Par son côté bucolique, la campagne qui entoure le centre d'asile d'Odengaarden dans le sud de la Suède tranche avec le caractère lugubre des histoires que racontent les occupants.

Maisoun Mahmoud, une juriste syrienne d'origine palestinienne, a donné tout ce qu'elle avait à des passeurs pour s'enfuir vers la Scandinavie. À 35 ans, elle végète avec une centaine d'autres nouveaux arrivants dans le centre bondé.

"Tout le monde ici a un problème", confie-t-elle. "Des fois on a envie de pleurer".

Si la Suède est saluée pour sa politique d'asile généreuse, l'afflux record de demandeurs pèse sur les deniers publics et alimente le débat sur l'immigration avant les législatives dimanche.

Aucun pays d'Europe n'a accordé plus de permis de séjour à des réfugiés que la Suède l'an dernier, et le pays nordique table sur jusqu'à 80.000 nouveaux réfugiés cette année, du jamais vu depuis le conflit yougoslave au début des années 1990.

Face à un nouvel afflux en provenance de zones de conflit comme la Syrie et la Somalie, l'agence de l'immigration ont demandé en juillet une rallonge de 48 milliards de couronnes (5,2 milliards d'euros), en plus des 91 milliards déjà budgétés pour les quatre prochaines années.

Ses centres d'accueil affichant complet, l'agence doit se résigner à louer des hôtels, des auberges de jeunesse ou encore des villages de vacances pour accueillir les plus de 2.000 personnes débarquant chaque semaine.

Plus de la moitié d'entre elles arrivent dans le port de Malmö, où elles déposent leur demande d'asile avant d'être hébergées temporairement ailleurs dans le pays.

Le centre d'Odengaarden, dans le village de Röstaanga, est révélateur du système D en vigueur puisqu'il était destiné des conférences il y a encore trois mois.

L'endroit "est bien mais on ne peut pas se reposer parce qu'on partage sa chambre avec d'autres", explique Mme Mahmoud.

Ne s'exprimant qu'en arabe, un Syrien explique qu'il était garagiste mais qu'il passe désormais ses journées à manger et dormir. Les lendemains s'annoncent difficiles pour lui sans l'anglais ni le suédois.

Enjeu électoral

La crise de l'hébergement n'est pas limitée aux grandes villes: elle s'étend aussi aux villes de province sur lesquelles les demandeurs d'asile pourraient jeter leur dévolu mais qui ont peu d'emplois à offrir. De ce fait, 11.000 réfugiés restent condamnés à y vivre bien qu'ils aient décroché un permis de séjour, selon l'Office national des migrations.

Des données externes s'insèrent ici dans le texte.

Lemma map_all_markers_witness :
  ∃ markers,
    generate_map_all reference.py (VList reference.rows) reference.forecasts
      reference.start
    = (Ok ((nl ++
            lit "<div id=" ++ dq ++ (lit "map-" ++ uuid4_hex reference.py 0)
              ++ dq ++ lit " style=" ++ dq ++ lit "height:500px;" ++ dq
              ++ lit "></div>" ++ nl ++
            lit "<script>" ++ nl ++
            lit "  (function() {" ++ nl ++
            lit "    var map = L.map('"
              ++ (lit "map-" ++ uuid4_hex reference.py 0)
              ++ lit "').setView([39.5, -8.0], 7);" ++ nl ++
            (lit "    L.tileLayer('https://{s}.tile.openstreetmap.org/{z}/{x}/{y}.png', {"
             ++ nl ++
             lit "      attribution: '© OpenStreetMap contributors'" ++ nl ++
             lit "    }).addTo(map);" ++ nl))
           ++ concat markers ++ lit "  })();</script>"),
       {| sent := []; drawn := 1 |})
    ∧ length markers = 3%nat
    ∧ markers !! 0%nat
      = Some (lit "    L.marker([40.6413, -8.6535]).addTo(map).bindPopup('Aveiro');"
              ++ nl).
Proof.
  edestruct (map_all_markers reference.py reference.rows reference.forecasts
               reference.start) as (markers & Hmap & Hlen & Hnth).
  - repeat constructor; eexists _, _, _, _;
      repeat split; vm_compute; reflexivity.
  - intros gid f Hin. apply list_elem_of_singleton in Hin.
    injection Hin as -> ->.
    exists reference.day, reference.weather_types, reference.precipitation.
    vm_compute. reflexivity.
  - exists markers. split; [exact Hmap|]. split; [exact Hlen|].
    destruct (Hnth 0%nat _ eq_refl) as (lat & lon & popup & -> & Hlat & Hlon
                                         & Hpopup).
    vm_compute in Hlat. injection Hlat as <-.
    vm_compute in Hlon. injection Hlon as <-.
    specialize (Hpopup (VInt 1010500) eq_refl eq_refl).
    vm_compute in Hpopup. injection Hpopup as <-.
    vm_compute. reflexivity.
Defined.

Lemma extract_city_canonical_witness :
  VStr (lit "Porto") = VNone
  ∨ ∃ data rows loc s,
      fetch_json reference.net (lit "/distrits-islands.json") reference.start
      = (Ok data, reference.after_directory)
      ∧ getitem data (lit "data") ≫= py_iter = Ok rows
      ∧ loc ∈ rows
      ∧ getitem loc (lit "local") = Ok (VStr s)
      ∧ VStr (lit "Porto") = VStr s.
Proof.
  apply (extract_city_canonical reference.py reference.net
           (lit "Qual é o tempo no Porto?") reference.start).
  vm_compute. reflexivity.
Defined.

L'immigration est devenue un enjeu électoral: la poussée des Démocrates de Suède, parti d'extrême-droite anti-immigration, risque d'affaiblir le futur gouvernement en le privant d'une majorité parlementaire.
Ni la gauche ni la droite ne devrait obtenir de majorité absolue dimanche, et les deux blocs ont exclu toute discussion avec les Démocrates de Suède, qui pourraient doubler leur score avec entre 10 et 12% des scrutins.

"Les autres partis redoutent toute association avec les Démocrates de Suède", analyse Anders Hellstroem, chercheur de l'université de Malmö spécialisé dans les questions d'intégration européenne et de politique scandinave.

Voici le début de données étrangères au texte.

(** C9. With the sync lock held, [trimAndUpdateToFinalized] resolves with
    [{result: false}] and does nothing but log; with the lock free it trims,
    runs the pass, and resolves with [{result: true}] whether the trim threw,
    the pass threw or the pass came to its end (it is pending only as long as
    the pass is, and under a bounded head the pass ends). *)
Theorem trimAndUpdateToFinalized_result fuel startBlockNumber w :
  (locked w = true ->
   trimAndUpdateToFinalized collaborators fuel startBlockNumber w
     = (Resolved {| result := false |},
        {| locked := true; clock := clock w;
           trace := trace w ++ [Log error FailedSetupTrim] |})) /\
  (locked w = false ->
   (forall e,
      trimBlocksFrom collaborators (clock w) startBlockNumber = Throws e ->
      trimAndUpdateToFinalized collaborators fuel startBlockNumber w
        = (Resolved {| result := true |},
           {| locked := false; clock := S (clock w);
              trace := trace w ++ [TrimBlocksFrom startBlockNumber;
                                   Log error (FailedToExecuteTrim e)] |})) /\
   (trimBlocksFrom collaborators (clock w) startBlockNumber = Returns tt ->
    forall r w1,
      processBlocks collaborators fuel (Some startBlockNumber) None
        {| locked := false; clock := S (clock w);
           trace := trace w ++ [TrimBlocksFrom startBlockNumber] |} = (r, w1) ->
      trimAndUpdateToFinalized collaborators fuel startBlockNumber w
        = match r with
          | Resolved _ => (Resolved {| result := true |}, w1)
          | Rejected e =>
              (Resolved {| result := true |},
               {| locked := locked w1; clock := clock w1;
                  trace := trace w1 ++ [Log error (FailedToExecuteTrim e)] |})
          | Pending => (Pending, w1)
          end) /\
   (forall H,
      head_bounded H -> (Z.to_nat (H - startBlockNumber + 1) < fuel)%nat ->
      exists w',
        trimAndUpdateToFinalized collaborators fuel startBlockNumber w
          = (Resolved {| result := true |}, w'))).
Proof.
  assert (Hthrows : locked w = false -> forall e,
            trimBlocksFrom collaborators (clock w) startBlockNumber = Throws e ->
            trimAndUpdateToFinalized collaborators fuel startBlockNumber w
              = (Resolved {| result := true |},
                 {| locked := false; clock := S (clock w);
                    trace := trace w ++ [TrimBlocksFrom startBlockNumber;
                                         Log error (FailedToExecuteTrim e)] |})).
  { intros Hfree e Htrim.
    unfold trimAndUpdateToFinalized, SyncStatus_isLocked, gets, bind at 1. rewrite Hfree.
    unfold bind at 1, catch, bind at 1, emit, modify, bind at 1, request, await.
    cbn [clock locked trace]. rewrite Htrim, Hfree.
    unfold logger, emit, modify, ret. cbn [clock locked trace].
    now rewrite <- app_assoc. }
  assert (Hreturns : locked w = false ->
            trimBlocksFrom collaborators (clock w) startBlockNumber = Returns tt ->
            forall r w1,
              processBlocks collaborators fuel (Some startBlockNumber) None
                {| locked := false; clock := S (clock w);
                   trace := trace w ++ [TrimBlocksFrom startBlockNumber] |} = (r, w1) ->
              trimAndUpdateToFinalized collaborators fuel startBlockNumber w
                = match r with
                  | Resolved _ => (Resolved {| result := true |}, w1)
                  | Rejected e =>
                      (Resolved {| result := true |},
                       {| locked := locked w1; clock := clock w1;
                          trace := trace w1 ++ [Log error (FailedToExecuteTrim e)] |})
                  | Pending => (Pending, w1)
                  end).
  { intros Hfree Htrim r w1 Hpass.
    unfold trimAndUpdateToFinalized, SyncStatus_isLocked, gets, bind at 1. rewrite Hfree.
    unfold bind at 1, catch, bind at 1, emit, modify, bind at 1, request, await.
    cbn [clock locked trace]. rewrite Htrim, Hfree, Hpass.
    now destruct r as [[]|e|]. }
  split.
  - intros Hheld.
    unfold trimAndUpdateToFinalized, SyncStatus_isLocked, gets, bind at 1. rewrite Hheld.
    unfold bind, logger, emit, modify, ret. now rewrite Hheld.
  - intros Hfree. split; [exact (Hthrows Hfree)|]. split; [exact (Hreturns Hfree)|].
    intros H Hhead Hfuel.
    destruct (trimBlocksFrom collaborators (clock w) startBlockNumber) as [[]|e] eqn:Htrim.
    + destruct (processBlocks_settles H fuel startBlockNumber None
                  {| locked := false; clock := S (clock w);
                     trace := trace w ++ [TrimBlocksFrom startBlockNumber] |}
                  eq_refl Hhead Hfuel) as (r & w1 & Hpass & Hr).
      rewrite (Hreturns Hfree eq_refl r w1 Hpass).
      destruct r as [[]|e|]; [eauto|eauto|congruence].
    + rewrite (Hthrows Hfree e eq_refl). eauto.
Qed.

End Proofs.

(** C1 at startHeight 100 with the head at 119.  The pass dispatches a chunk
    of ten jobs for 100..109 and then a chunk of nine for 110..118: the
    second chunk is one job short and height 119 gets no job. *)
Theorem processBlocks_100_119_leaves_out_the_head :
  exists w',
    processBlocks Examples.Sync.steady 3 (Some 100) None Examples.Sync.idle
      = (Resolved tt, w') /\
    locked w' = false /\
    jobs_in (trace w')
      = List.map (fun i : nat => (Z.of_nat i + 1, 100 + Z.of_nat i)) (seq 0 10)
        ++ List.map (fun i : nat => (Z.of_nat i + 1, 110 + Z.of_nat i)) (seq 0 9) /\
    chunk 119 110 = 9 /\
    Z.min 10 (119 - 110 + 1) = 10 /\
    bool_decide (119 ∈ List.map snd (jobs_in (trace w'))) = false.
Proof.
  destruct (processBlocks Examples.Sync.steady 3 (Some 100) None Examples.Sync.idle)
    as [r w'] eqn:Hrun.
  vm_compute in Hrun. injection Hrun as <- <-.
  eexists. split; [reflexivity|]. now vm_compute.
Qed.


(** C4 on a node that has no hash for the start height 100. *)
Lemma guard_failure_stops_sync_witness :
  exists logged,
    processBlocks Examples.Sync.unknown_100 5 (Some 100) None Examples.Sync.idle
      = (Resolved tt, {| locked := false; clock := 2; trace := [] ++ logged |}) /\
    forallb is_log logged = true /\
    jobs_in logged = [] /\
    attempts_in logged = [].
Proof.
  apply (guard_failure_stops_sync Examples.Sync.unknown_100 5 (Some 100) None
           Examples.Sync.idle 100 119
           {| locked := true; clock := 2;
              trace := [Log info (StartingProcessBlocks 100);
                        Log info (ProcessingBlocksToHead 100 119);
                        Log error (CannotGetBlockHash 100)] |});
    reflexivity.
Defined.

(** A chunk whose sixth job can never fetch its block, with the jobs taken
    in turns: the job gives up after five attempts and resolves with
    [false], its nine siblings resolve with [true]. *)
Example chunk_with_a_failing_job :
  exists w1,
    bind (processTasks Examples.Sync.hole_at_105 (chunk 119 100) 100)
         (Promise_all (eventLoop Examples.Sync.hole_at_105)) Examples.Sync.idle
      = (Resolved [true; true; true; true; true; false; true; true; true; true], w1) /\
    attempts_in (trace w1)
      = List.map Some [100; 101; 102; 103; 104; 105; 106; 107; 108; 109; 105; 105; 105; 105] /\
    failures_in (trace w1) = [(6, 105); (6, 105); (6, 105); (6, 105); (6, 105)] /\
    sleeps_in (trace w1) = [2000; 2000; 2000; 2000; 2000].
Proof.
  destruct (bind _ _ Examples.Sync.idle) as [r w1] eqn:Hrun.
  vm_compute in Hrun. injection Hrun as <- <-.
  eexists. split; [reflexivity|]. now vm_compute.
Qed.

"La minorité non négligeable (d'électeurs, ndlr) attirée par le message des Démocrates de Suède n'a pas d'autre parti pour qui voter", dit-il.

Les inquiétudes que suscite l'immigration ont été mises en lumière par les troubles de mai 2013 dans les quartiers à forte population immigrée de Stockholm et sa banlieue, brisant l'image d'une Suède paisible et égalitaire, et soulignant les problèmes d'intégration.

Après trois ans dans le pays, moins d'un réfugié sur cinq a un emploi. Après sept ans, le chiffre monte à environ 50% seulement -- contre 85% chez les Suédois nés en Suède.

Bien qu'une vaste majorité de Suédois continuent d'être favorables à une politique d'asile libérale, leur tolérance "en pratique se limite à payer des impôts élevés", estime Robert Hannah, un candidat du Parti populaire (libéral), dans les colonnes du quotidien Svenska Dagbladet.

Les Suédois acceptent que les enfants d'immigrés fréquentent les mêmes écoles que leur progéniture "à condition qu'il n'y en ait pas trop", souligne ce fils d'immigrés assyriens. "La discrimination quotidienne n'est pas due principalement aux racistes des Démocrates de Suède mais au fait qu'il semble plus facile de fréquenter et d'employer ceux qui vous ressemblent le plus".